Rhode Island Quality Institute, Providence RI.
AMIA Annu Symp Proc. 2023 Apr 29;2022:289-298. eCollection 2022.
The COVID-19 pandemic continues to be widespread, and little is known about mental health impacts from dealing with the disease itself. This retrospective study used a deidentified health information exchange (HIE) dataset of electronic health record data from the state of Rhode Island and characterized different subgroups of the positive COVID-19 population.
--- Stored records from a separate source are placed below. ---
(* src: crates/acrylius-proto/src/b64.rs 48 79 decode *)
Definition decode (input : string) : result bytes B64Error :=
  let bs := as_bytes input in
  if len bs mod 4 =? 1 then Err (BadLength (len bs))
  else decode_chunks 0 (chunks 4 bs) [].

(* src: crates/acrylius-proto/src/b64.rs 81 87 decode_exact *)
Definition decode_exact (n : usize) (input : string) : result bytes B64Error :=
  try! v := decode input in
  if len v =? n then Ok v else Err (WrongSize n (len v)).

(** ** The alphabet and the reverse table are inverse *)

Lemma decode_alphabet i : i < 64 -> decode_at (alphabet_at i) = i.
Proof.
  intros Hi.
  assert (∀ k, (k < 64)%nat -> decode_at (alphabet_at (N.of_nat k)) = N.of_nat k) as H.
  { intros k Hk. do 64 (destruct k as [|k]; [vm_compute; reflexivity|]). lia. }
  rewrite <- (N2Nat.id i). apply H. lia.
Qed.

Lemma decode_at_spec c :
  decode_at c = 0xFF \/ (decode_at c < 64 /\ alphabet_at (decode_at c) = c).
Proof.
  destruct c; first [left; vm_compute; reflexivity
                    |right; split; vm_compute; reflexivity].
Qed.

Lemma decode_at_valid c : decode_at c <> 0xFF -> decode_at c < 64.
Proof. destruct (decode_at_spec c) as [|[]]; [congruence|done]. Qed.

Lemma alphabet_decode c : decode_at c <> 0xFF -> alphabet_at (decode_at c) = c.
Proof. destruct (decode_at_spec c) as [|[]]; [congruence|done]. Qed.

#[global] Opaque decode_at alphabet_at.

(** ** One chunk

    The shifts and masks of both loops as arithmetic on the three bytes of a
    chunk; a short chunk is the same word with zero bytes. *)

Definition word3 (x y z : N) : N := x * 65536 + y * 256 + z.

Lemma word3_lor x y z :
  y < 256 -> z < 256 ->
  N.lor (N.lor (N.shiftl x 16) (N.shiftl y 8)) z = word3 x y z.
Proof.
  intros Hy Hz. unfold word3.
  rewrite <- N.lor_assoc, (lor_shiftl_add y z 8), (lor_shiftl_add x _ 16).
  all: change (2 ^ 8) with 256; change (2 ^ 16) with 65536; lia.
Qed.

Lemma sextet_arith n k : N.land (N.shiftr n k) 0x3F = n / 2 ^ k mod 64.
Proof. rewrite N.shiftr_div_pow2. apply (land_low _ 6). Qed.

Lemma octet_arith n k : N.land (N.shiftr n k) 0xFF = n / 2 ^ k mod 256.
Proof. rewrite N.shiftr_div_pow2. apply (land_low _ 8). Qed.

Definition sextet (n : N) (i : nat) : N := n / 2 ^ (18 - 6 * N.of_nat i) mod 64.

Lemma sextet_lt n i : sextet n i < 64.
Proof. unfold sextet. apply N.mod_lt. lia. Qed.

Lemma encode_chunk_arith c n :
  N.lor (N.lor (N.shiftl (default 0 (Byte.to_N <$> c !! 0%nat)) 16)
               (N.shiftl (default 0 (Byte.to_N <$> c !! 1%nat)) 8))
        (default 0 (Byte.to_N <$> c !! 2%nat)) = n ->
  encode_chunk c = map (λ i, alphabet_at (sextet n i)) (seq 0 (S (length c))).
Proof.
  intros E. unfold encode_chunk. cbv zeta. rewrite E.
  apply map_ext. intros i. by rewrite sextet_arith.
Qed.

(** What the inner loop of [decode] builds from the sextets of a chunk. *)
Definition word4 (v0 v1 v2 v3 : N) : N := v0 * 262144 + v1 * 4096 + v2 * 64 + v3.

Lemma word4_lor v0 v1 v2 v3 :
  v1 < 64 -> v2 < 64 -> v3 < 64 ->
  N.lor (N.lor (N.lor (N.shiftl v0 18) (N.shiftl v1 12)) (N.shiftl v2 6)) v3
  = word4 v0 v1 v2 v3.
Proof.
  intros H1 H2 H3. unfold word4. rewrite <- !N.lor_assoc.
  rewrite (lor_shiftl_add v2 v3 6), (lor_shiftl_add v1 _ 12), (lor_shiftl_add v0 _ 18).
  all: change (2 ^ 6) with 64; change (2 ^ 12) with 4096; change (2 ^ 18) with 262144; lia.
Qed.

Ltac valid_sextets :=
  repeat match goal with
  | H : decode_at ?c <> 0xFF |- _ =>
      lazymatch goal with
      | _ : decode_at c < 64 |- _ => fail
      | _ => pose proof (decode_at_valid c H)
      end
  end.

(** The inner loop, on a chunk whose first byte outside the alphabet, if any,
    is known. *)
Lemma decode_sextets_step ci i c cs n :
  decode_sextets ci i (c :: cs) n =
  if decode_at c =? 0xFF then Err (BadByte (ci * 4 + i))
  else decode_sextets ci (i + 1) cs (N.lor n (N.shiftl (decode_at c) (18 - 6 * i))).
Proof. reflexivity. Qed.

Lemma decode_sextets_ok ci i cs n m :
  decode_sextets ci i cs n = Ok m -> Forall (λ c, decode_at c <> 0xFF) cs.
Proof.
  revert i n; induction cs as [|c cs IH]; intros i n; [constructor|].
  rewrite decode_sextets_step. destruct (N.eqb_spec (decode_at c) 0xFF); [done|].
  intros H. constructor; eauto.
Qed.

Lemma decode_sextets_valid ci cs :
  (length cs <= 4)%nat -> Forall (λ c, decode_at c <> 0xFF) cs ->
  decode_sextets ci 0 cs 0 =
  let v i := default 0 (decode_at <$> cs !! i) in
  Ok (word4 (v 0%nat) (v 1%nat) (v 2%nat) (v 3%nat)).
Proof.
  intros Hl Hv.
  destruct cs as [|c0 [|c1 [|c2 [|c3 [|]]]]]; simpl in Hl; try lia;
    decompose_Forall_hyps; valid_sextets;
    rewrite ?decode_sextets_step, ?(proj2 (N.eqb_neq _ _)) by done;
    cbn [lookup list_lookup fmap option_fmap option_map default decode_sextets];
    rewrite <- word4_lor by lia; 
    change (18 - 6 * 0) with 18; change (18 - 6 * (0 + 1)) with 12;
    change (18 - 6 * (0 + 1 + 1)) with 6; change (18 - 6 * (0 + 1 + 1 + 1)) with 0;
    rewrite ?N.shiftl_0_r, ?N.lor_0_l, ?N.shiftl_0_l, ?N.lor_0_r; reflexivity.
Qed.

(** The octets [decode] pushes, as arithmetic. *)
Definition octet (n : N) (i : nat) : byte := byte_of (n / 2 ^ (16 - 8 * N.of_nat i)).

Lemma byte_of_wrap n : byte_of (n mod 256) = byte_of n.
Proof. unfold byte_of, wrap8. by rewrite N.Div0.mod_mod. Qed.

Lemma decode_chunk_arith ci cs n :
  decode_sextets ci 0 cs 0 = Ok n ->
  decode_chunk ci cs =
  let out := map (octet n) (seq 0 (length cs - 1)) in
  if (length cs <? 4)%nat then
    if n mod 2 ^ (24 - N.of_nat (length cs - 1) * 8) =? 0 then Ok out else Err NonCanonical
  else Ok out.
Proof.
  intros E. unfold decode_chunk. rewrite E. cbn [result_bind]. cbv zeta.
  assert (∀ k, N.shiftl 1 k - 1 = N.ones k) as Hones.
  { intros k. rewrite N.ones_equiv, N.shiftl_1_l. lia. }
  rewrite Hones, N.land_ones.
  assert (map (λ i, byte_of (N.land (N.shiftr n (16 - 8 * N.of_nat i)) 0xFF))
    (seq 0 (length cs - 1)) = map (octet n) (seq 0 (length cs - 1))) as ->; [|done].
  apply map_ext. intros i. unfold octet. by rewrite octet_arith, byte_of_wrap.
Qed.


Lemma sextet_cases n :
  sextet n 0 = n / 262144 mod 64 /\ sextet n 1 = n / 4096 mod 64 /\
  sextet n 2 = n / 64 mod 64 /\ sextet n 3 = n mod 64.
Proof. unfold sextet; cbn. rewrite N.div_1_r. auto. Qed.

Lemma octet_cases n :
  octet n 0 = byte_of (n / 65536) /\ octet n 1 = byte_of (n / 256) /\ octet n 2 = byte_of n.
Proof. unfold octet; cbn. rewrite N.div_1_r. auto. Qed.

Lemma word4_sextets n :
  n < 16777216 -> word4 (sextet n 0) (sextet n 1) (sextet n 2) (sextet n 3) = n.
Proof.
  intros Hn. destruct (sextet_cases n) as (-> & -> & -> & ->). unfold word4. divlia.
Qed.

Lemma octets_word3 (x y z : byte) :
  let n := word3 (Byte.to_N x) (Byte.to_N y) (Byte.to_N z) in
  n < 16777216 /\ octet n 0 = x /\ octet n 1 = y /\ octet n 2 = z.
Proof.
  cbv zeta.
  pose proof (byte_to_N_lt x). pose proof (byte_to_N_lt y). pose proof (byte_to_N_lt z).
  destruct (octet_cases (word3 (Byte.to_N x) (Byte.to_N y) (Byte.to_N z))) as (-> & -> & ->).
  unfold word3. repeat split; [lia|..]; apply byte_to_N_inj; rewrite byte_of_mod; divlia.
Qed.

Lemma sextets_of_encode_chunk ci c x y z :
  default 0 (Byte.to_N <$> c !! 0%nat) = Byte.to_N x ->
  default 0 (Byte.to_N <$> c !! 1%nat) = Byte.to_N y ->
  default 0 (Byte.to_N <$> c !! 2%nat) = Byte.to_N z ->
  (1 <= length c <= 3)%nat ->
  (length c <= 1 -> y = Byte.x00)%nat -> (length c <= 2 -> z = Byte.x00)%nat ->
  decode_sextets ci 0 (encode_chunk c) 0
  = Ok (word3 (Byte.to_N x) (Byte.to_N y) (Byte.to_N z)).
Proof.
  intros Ex Ey Ez Hl Hy Hz.
  pose proof (byte_to_N_lt y). pose proof (byte_to_N_lt z).
  set (n := word3 _ _ _).
  assert (n < 16777216) as Hn by apply (octets_word3 x y z).
  rewrite (encode_chunk_arith c n) by (rewrite Ex, Ey, Ez; by apply word3_lor).
  assert (∀ i, decode_at (alphabet_at (sextet n i)) = sextet n i) as Hda.
  { intros i. apply decode_alphabet, sextet_lt. }
  rewrite decode_sextets_valid.
  - cbv zeta. f_equal.
    transitivity (word4 (sextet n 0) (sextet n 1) (sextet n 2) (sextet n 3));
      [|by apply word4_sextets].
    f_equal. all: destruct (sextet_cases n) as (_ & _ & E2 & E3).
    all: destruct (length c) as [|[|[|[|]]]]; try lia; cbn;
      rewrite ?Hda, ?E2, ?E3; try reflexivity; unfold n, word3;
      try rewrite Hy by lia; try rewrite Hz by lia; cbn [Byte.to_N]; divlia.
  - rewrite length_map, length_seq. lia.
  - apply Forall_forall. intros ? (i & <- & _)%list_elem_of_In%in_map_iff.
    rewrite Hda. pose proof (sextet_lt n i). lia.
Qed.
(* ===== verification/PairingKeys.v ===== *)
(** * [acrylius-proto/src/pairing.rs]: what a pairing handshake hash yields *)

From S2P Require Import Prelude Externals.
Local Open Scope N_scope.

Definition SAS_INFO : bytes := as_bytes "acrylius/pair/v1/sas".
Definition SESSION_PSK_INFO : bytes := as_bytes "acrylius/pair/v1/session-psk".

(* src: crates/acrylius-proto/src/pairing.rs 12 13 SAS_DIGITS *)
Definition SAS_DIGITS : u32 := 6.

(** One decimal digit as a character. *)
Definition digit_char (d : N) : Ascii.ascii := Ascii.ascii_of_N (48 + d).

Definition SPACE : Ascii.ascii := Ascii.ascii_of_N 32.

(** [format!("{value:0digits$}")] for a [value] below [10^digits]. *)
Fixpoint zero_padded (digits : nat) (value : N) : list Ascii.ascii :=
  match digits with
  | O => []
  | S k => zero_padded k (value / 10) ++ [digit_char (value mod 10)]
  end.

(** [String::insert] at a byte index of an ASCII string. *)
Definition insert_at (i : nat) (c : Ascii.ascii) (l : list Ascii.ascii) : list Ascii.ascii :=
  take i l ++ c :: drop i l.

Section pairing.
  Context `{Hkdf}.

(** The number of which the short authentication string shows the digits. *)
(* src: crates/acrylius-proto/src/pairing.rs 22 26 sas *)
Definition sas_value (handshake_hash : bytes) : u32 :=
  let out := hkdf_expand handshake_hash SAS_INFO 4 in
  let modulus := 10 ^ SAS_DIGITS in
  from_be_bytes out mod modulus.

(* src: crates/acrylius-proto/src/pairing.rs 20 32 sas *)
Definition sas (handshake_hash : bytes) : string :=
  let digits := N.to_nat SAS_DIGITS in
  let s := zero_padded digits (sas_value handshake_hash) in
  String.string_of_list_ascii (insert_at (digits / 2) SPACE s).

(* src: crates/acrylius-proto/src/pairing.rs 36 43 session_psk *)
Definition session_psk (pairing_handshake_hash : bytes) : bytes :=
  hkdf_expand pairing_handshake_hash SESSION_PSK_INFO 32.

Lemma sas_value_lt hh : sas_value hh < 1000000.
Proof. unfold sas_value. change (10 ^ SAS_DIGITS) with 1000000. apply N.mod_lt. lia. Qed.

(** The value six decimal digits spell. *)
Definition digits_value (l : list Ascii.ascii) : N :=
  fold_left (λ acc c, acc * 10 + (Ascii.N_of_ascii c - 48)) l 0.

Lemma length_zero_padded k v : length (zero_padded k v) = k.
Proof.
  revert v; induction k as [|k IH]; intros v; [done|].
  cbn [zero_padded]. rewrite length_app, IH. cbn. lia.
Qed.

Lemma digit_char_value d : d < 10 -> Ascii.N_of_ascii (digit_char d) = 48 + d.
Proof. intros Hd. unfold digit_char. rewrite Ascii.N_ascii_embedding; lia. Qed.

Lemma digits_value_zero_padded k v : v < 10 ^ N.of_nat k -> digits_value (zero_padded k v) = v.
Proof.
  revert v; induction k as [|k IH]; intros v Hv.
  { cbn in Hv. cbn. lia. }
  cbn [zero_padded]. unfold digits_value in *.
  rewrite fold_left_app, IH by (rewrite Nat2N.inj_succ, N.pow_succ_r' in Hv;
    apply N.Div0.div_lt_upper_bound; lia).
  cbn [fold_left]. rewrite digit_char_value by (apply N.mod_lt; lia).
  divlia.
Qed.

Lemma zero_padded_digits k v :
  Forall (λ c, 48 <= Ascii.N_of_ascii c <= 57) (zero_padded k v).
Proof.
  revert v; induction k as [|k IH]; intros v; [constructor|].
  cbn [zero_padded]. apply Forall_app. split; [apply IH|]. constructor; [|constructor].
  rewrite digit_char_value by (apply N.mod_lt; lia).
  split; divlia.
Qed.

(** The short authentication string is always three digits, a space and three
    digits, leading zeros kept, and spells the derived value: two devices show
    the same string exactly when the derived values agree. *)
Theorem sas_format hh :
  ∃ l r, sas hh = String.string_of_list_ascii (l ++ SPACE :: r) /\
    length l = 3%nat /\ length r = 3%nat /\
    Forall (λ c, 48 <= Ascii.N_of_ascii c <= 57) (l ++ r) /\
    digits_value (l ++ r) = sas_value hh.
Proof.
  set (z := zero_padded 6 (sas_value hh)).
  exists (take 3 z), (drop 3 z).
  pose proof (length_zero_padded 6 (sas_value hh)) as Hl.
  split_and!; [done|..].
  - rewrite length_take. unfold z. rewrite Hl. done.
  - rewrite length_drop. unfold z. rewrite Hl. done.
  - rewrite take_drop. apply zero_padded_digits.
  - rewrite take_drop. apply digits_value_zero_padded, sas_value_lt.
Qed.
End pairing.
Three different clustering methods were explored to identify patterns of condition groupings in this population. Increased incidence of mental health conditions was seen post-COVID-19 diagnosis, and these individuals exhibited higher prevalence of comorbidities compared to the negative control group. A self-organizing map cluster analysis showed patterns of mental health conditions in half of the clusters. One mental health cluster revealed a higher comorbidity index and higher severity of COVID-19 disease. The clinical features identified in this study motivate the need for more in-depth analysis to predict and identify individuals at high risk for developing mental illness post-COVID-19 diagnosis.
新冠疫情仍在广泛传播,对于应对疾病本身对心理健康的影响知之甚少。本回顾性研究使用了罗德岛州的一个去标识化的健康信息交换(HIE)数据集,该数据集包含电子健康记录数据,用于描述阳性新冠人群的不同亚组。研究探索了三种不同的聚类方法,以确定该人群中疾病分组的模式。在新冠诊断后,心理健康状况的发病率增加,与阴性对照组相比,这些人表现出更高的共病患病率。自组织映射聚类分析显示了一半聚类中的心理健康状况模式。一个心理健康聚类显示出更高的共病指数和更高的新冠疾病严重程度。本研究中确定的临床特征表明需要更深入的分析,以预测和识别新冠诊断后有患精神病风险的个体。